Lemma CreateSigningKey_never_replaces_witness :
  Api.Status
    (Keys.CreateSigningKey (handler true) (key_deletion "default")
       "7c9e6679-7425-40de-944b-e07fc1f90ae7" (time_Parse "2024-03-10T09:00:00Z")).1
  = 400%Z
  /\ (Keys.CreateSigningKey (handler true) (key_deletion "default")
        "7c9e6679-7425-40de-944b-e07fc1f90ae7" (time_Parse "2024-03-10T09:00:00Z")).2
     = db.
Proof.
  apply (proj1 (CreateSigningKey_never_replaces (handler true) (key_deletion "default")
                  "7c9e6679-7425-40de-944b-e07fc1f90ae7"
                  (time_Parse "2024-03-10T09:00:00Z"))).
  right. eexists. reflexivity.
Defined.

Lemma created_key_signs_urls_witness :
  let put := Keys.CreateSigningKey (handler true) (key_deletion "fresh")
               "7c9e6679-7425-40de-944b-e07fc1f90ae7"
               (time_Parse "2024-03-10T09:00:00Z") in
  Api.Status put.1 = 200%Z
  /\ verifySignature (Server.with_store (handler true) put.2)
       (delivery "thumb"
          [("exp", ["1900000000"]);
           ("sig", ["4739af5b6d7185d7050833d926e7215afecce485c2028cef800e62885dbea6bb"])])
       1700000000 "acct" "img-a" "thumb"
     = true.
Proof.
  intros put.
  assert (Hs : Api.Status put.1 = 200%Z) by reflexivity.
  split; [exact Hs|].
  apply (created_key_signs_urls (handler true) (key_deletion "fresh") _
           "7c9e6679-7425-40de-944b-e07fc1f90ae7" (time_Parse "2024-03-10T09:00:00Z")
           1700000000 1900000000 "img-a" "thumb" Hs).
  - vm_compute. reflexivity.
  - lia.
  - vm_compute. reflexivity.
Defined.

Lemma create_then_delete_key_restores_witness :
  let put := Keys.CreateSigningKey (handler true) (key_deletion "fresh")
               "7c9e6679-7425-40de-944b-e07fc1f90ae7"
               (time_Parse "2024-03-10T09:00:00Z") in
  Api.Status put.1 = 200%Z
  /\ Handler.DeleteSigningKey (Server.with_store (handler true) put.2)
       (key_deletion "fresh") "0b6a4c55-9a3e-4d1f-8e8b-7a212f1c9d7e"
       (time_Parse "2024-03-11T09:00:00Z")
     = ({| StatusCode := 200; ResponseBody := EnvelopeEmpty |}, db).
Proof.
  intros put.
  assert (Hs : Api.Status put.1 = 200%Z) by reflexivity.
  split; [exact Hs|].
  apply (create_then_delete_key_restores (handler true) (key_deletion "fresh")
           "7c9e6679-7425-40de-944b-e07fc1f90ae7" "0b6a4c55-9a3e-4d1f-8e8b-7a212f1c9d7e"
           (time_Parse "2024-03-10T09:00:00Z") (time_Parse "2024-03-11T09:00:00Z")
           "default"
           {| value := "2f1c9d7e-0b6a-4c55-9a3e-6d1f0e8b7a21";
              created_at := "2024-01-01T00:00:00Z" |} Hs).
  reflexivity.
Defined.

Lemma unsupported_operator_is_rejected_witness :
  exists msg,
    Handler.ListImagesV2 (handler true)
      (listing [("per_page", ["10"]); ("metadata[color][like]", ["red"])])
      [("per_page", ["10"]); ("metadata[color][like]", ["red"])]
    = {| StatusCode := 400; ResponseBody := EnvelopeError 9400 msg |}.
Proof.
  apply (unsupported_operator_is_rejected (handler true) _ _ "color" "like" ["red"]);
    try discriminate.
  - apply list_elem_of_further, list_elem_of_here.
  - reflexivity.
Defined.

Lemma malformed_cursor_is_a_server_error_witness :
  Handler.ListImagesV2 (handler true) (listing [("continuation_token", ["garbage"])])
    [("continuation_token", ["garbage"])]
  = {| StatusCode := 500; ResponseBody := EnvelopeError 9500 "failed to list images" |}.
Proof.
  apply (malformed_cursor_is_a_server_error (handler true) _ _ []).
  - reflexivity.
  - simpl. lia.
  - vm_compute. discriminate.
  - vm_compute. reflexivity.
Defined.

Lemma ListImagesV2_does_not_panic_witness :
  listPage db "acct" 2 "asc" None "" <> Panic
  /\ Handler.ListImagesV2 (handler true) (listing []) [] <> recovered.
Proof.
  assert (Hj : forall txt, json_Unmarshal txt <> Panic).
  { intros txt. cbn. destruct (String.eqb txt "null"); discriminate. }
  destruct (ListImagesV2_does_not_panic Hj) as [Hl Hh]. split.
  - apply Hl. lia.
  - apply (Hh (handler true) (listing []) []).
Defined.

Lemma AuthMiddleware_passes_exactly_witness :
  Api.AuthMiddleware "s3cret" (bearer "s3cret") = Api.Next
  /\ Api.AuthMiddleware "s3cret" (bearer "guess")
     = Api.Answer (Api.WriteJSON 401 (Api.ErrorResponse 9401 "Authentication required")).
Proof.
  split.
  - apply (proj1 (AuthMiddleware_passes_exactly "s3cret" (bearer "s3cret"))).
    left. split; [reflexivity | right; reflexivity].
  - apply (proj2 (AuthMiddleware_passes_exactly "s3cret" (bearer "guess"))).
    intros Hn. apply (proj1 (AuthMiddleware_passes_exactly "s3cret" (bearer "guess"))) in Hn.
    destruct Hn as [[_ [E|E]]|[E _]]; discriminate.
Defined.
===
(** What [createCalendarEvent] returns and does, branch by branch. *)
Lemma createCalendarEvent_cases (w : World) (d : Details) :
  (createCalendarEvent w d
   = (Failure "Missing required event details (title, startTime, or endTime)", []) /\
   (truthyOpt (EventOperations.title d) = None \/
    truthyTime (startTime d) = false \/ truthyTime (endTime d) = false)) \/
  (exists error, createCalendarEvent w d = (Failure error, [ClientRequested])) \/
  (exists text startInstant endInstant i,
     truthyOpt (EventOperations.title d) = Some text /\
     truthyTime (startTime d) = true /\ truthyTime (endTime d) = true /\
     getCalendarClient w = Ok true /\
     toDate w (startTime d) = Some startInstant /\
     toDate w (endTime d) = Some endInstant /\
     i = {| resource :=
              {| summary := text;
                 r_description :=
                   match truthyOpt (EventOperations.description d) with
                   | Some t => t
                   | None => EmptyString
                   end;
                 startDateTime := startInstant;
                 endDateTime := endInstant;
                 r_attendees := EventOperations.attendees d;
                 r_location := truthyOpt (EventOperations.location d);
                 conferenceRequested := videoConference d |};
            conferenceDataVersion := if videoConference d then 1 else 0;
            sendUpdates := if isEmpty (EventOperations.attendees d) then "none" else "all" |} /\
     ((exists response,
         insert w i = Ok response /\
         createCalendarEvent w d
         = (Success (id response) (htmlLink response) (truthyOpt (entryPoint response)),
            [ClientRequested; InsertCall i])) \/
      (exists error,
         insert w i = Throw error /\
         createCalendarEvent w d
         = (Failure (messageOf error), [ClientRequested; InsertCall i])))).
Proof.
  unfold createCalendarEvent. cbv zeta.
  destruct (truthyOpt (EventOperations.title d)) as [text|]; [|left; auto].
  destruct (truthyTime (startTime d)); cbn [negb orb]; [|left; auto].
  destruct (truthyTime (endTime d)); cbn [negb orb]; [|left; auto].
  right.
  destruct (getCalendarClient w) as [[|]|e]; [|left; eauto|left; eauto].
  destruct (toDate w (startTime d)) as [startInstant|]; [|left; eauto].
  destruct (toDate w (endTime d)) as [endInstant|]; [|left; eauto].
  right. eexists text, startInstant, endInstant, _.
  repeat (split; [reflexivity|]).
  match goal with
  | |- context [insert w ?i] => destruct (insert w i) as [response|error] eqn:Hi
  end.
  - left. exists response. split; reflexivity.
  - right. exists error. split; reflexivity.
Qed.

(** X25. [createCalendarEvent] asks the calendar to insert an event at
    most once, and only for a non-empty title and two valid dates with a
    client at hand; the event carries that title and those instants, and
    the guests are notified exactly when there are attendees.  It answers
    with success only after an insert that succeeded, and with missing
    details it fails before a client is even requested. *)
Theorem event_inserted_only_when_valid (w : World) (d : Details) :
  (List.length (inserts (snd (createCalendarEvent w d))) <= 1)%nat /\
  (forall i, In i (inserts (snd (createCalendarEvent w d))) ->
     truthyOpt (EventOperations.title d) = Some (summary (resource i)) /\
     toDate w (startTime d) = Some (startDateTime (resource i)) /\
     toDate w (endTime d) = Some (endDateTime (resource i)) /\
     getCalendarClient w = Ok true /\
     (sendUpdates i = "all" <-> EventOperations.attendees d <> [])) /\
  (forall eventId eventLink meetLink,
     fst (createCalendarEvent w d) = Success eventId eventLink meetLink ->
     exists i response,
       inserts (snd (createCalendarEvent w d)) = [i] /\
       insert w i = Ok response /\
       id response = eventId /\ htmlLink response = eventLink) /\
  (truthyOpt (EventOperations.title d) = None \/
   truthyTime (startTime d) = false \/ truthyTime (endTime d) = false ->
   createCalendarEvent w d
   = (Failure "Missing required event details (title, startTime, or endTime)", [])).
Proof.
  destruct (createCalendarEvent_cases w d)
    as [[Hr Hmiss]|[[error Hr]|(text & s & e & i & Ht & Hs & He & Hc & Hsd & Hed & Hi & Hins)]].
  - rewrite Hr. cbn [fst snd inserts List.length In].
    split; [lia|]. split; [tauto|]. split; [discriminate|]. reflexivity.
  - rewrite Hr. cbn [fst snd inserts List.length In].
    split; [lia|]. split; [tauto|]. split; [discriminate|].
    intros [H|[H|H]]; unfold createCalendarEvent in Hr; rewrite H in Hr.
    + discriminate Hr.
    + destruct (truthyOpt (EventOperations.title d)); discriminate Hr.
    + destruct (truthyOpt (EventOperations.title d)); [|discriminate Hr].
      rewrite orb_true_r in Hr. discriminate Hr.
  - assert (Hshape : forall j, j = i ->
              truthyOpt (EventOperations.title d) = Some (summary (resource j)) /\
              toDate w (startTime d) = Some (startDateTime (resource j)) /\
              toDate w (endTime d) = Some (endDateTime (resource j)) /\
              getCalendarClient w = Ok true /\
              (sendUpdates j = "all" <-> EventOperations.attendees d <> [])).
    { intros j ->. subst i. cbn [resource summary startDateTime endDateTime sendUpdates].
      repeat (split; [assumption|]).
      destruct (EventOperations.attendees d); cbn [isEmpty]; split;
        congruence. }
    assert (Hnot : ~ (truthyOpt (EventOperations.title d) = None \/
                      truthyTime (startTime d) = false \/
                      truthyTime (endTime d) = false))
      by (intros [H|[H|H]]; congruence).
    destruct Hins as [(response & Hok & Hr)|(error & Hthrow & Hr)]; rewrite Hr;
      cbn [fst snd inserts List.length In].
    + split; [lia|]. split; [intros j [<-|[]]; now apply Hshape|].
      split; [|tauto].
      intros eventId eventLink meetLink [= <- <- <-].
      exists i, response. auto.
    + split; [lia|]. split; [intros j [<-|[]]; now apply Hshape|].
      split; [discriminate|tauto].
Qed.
===
▶ **EXERCISE DESCRIPTION**
Copy, exactly and only, the lines above that begin with the one containing "- apply list_elem_of_further, list_elem_of_here." and finish with the one containing "- apply Hl. lia.".

▶ **OUTPUT FOR THIS TASK**
  - apply list_elem_of_further, list_elem_of_here.
  - reflexivity.
Defined.

Lemma malformed_cursor_is_a_server_error_witness :
  Handler.ListImagesV2 (handler true) (listing [("continuation_token", ["garbage"])])
    [("continuation_token", ["garbage"])]
  = {| StatusCode := 500; ResponseBody := EnvelopeError 9500 "failed to list images" |}.
Proof.
  apply (malformed_cursor_is_a_server_error (handler true) _ _ []).
  - reflexivity.
  - simpl. lia.
  - vm_compute. discriminate.
  - vm_compute. reflexivity.
Defined.

Lemma ListImagesV2_does_not_panic_witness :
  listPage db "acct" 2 "asc" None "" <> Panic
  /\ Handler.ListImagesV2 (handler true) (listing []) [] <> recovered.
Proof.
  assert (Hj : forall txt, json_Unmarshal txt <> Panic).
  { intros txt. cbn. destruct (String.eqb txt "null"); discriminate. }
  destruct (ListImagesV2_does_not_panic Hj) as [Hl Hh]. split.
  - apply Hl. lia.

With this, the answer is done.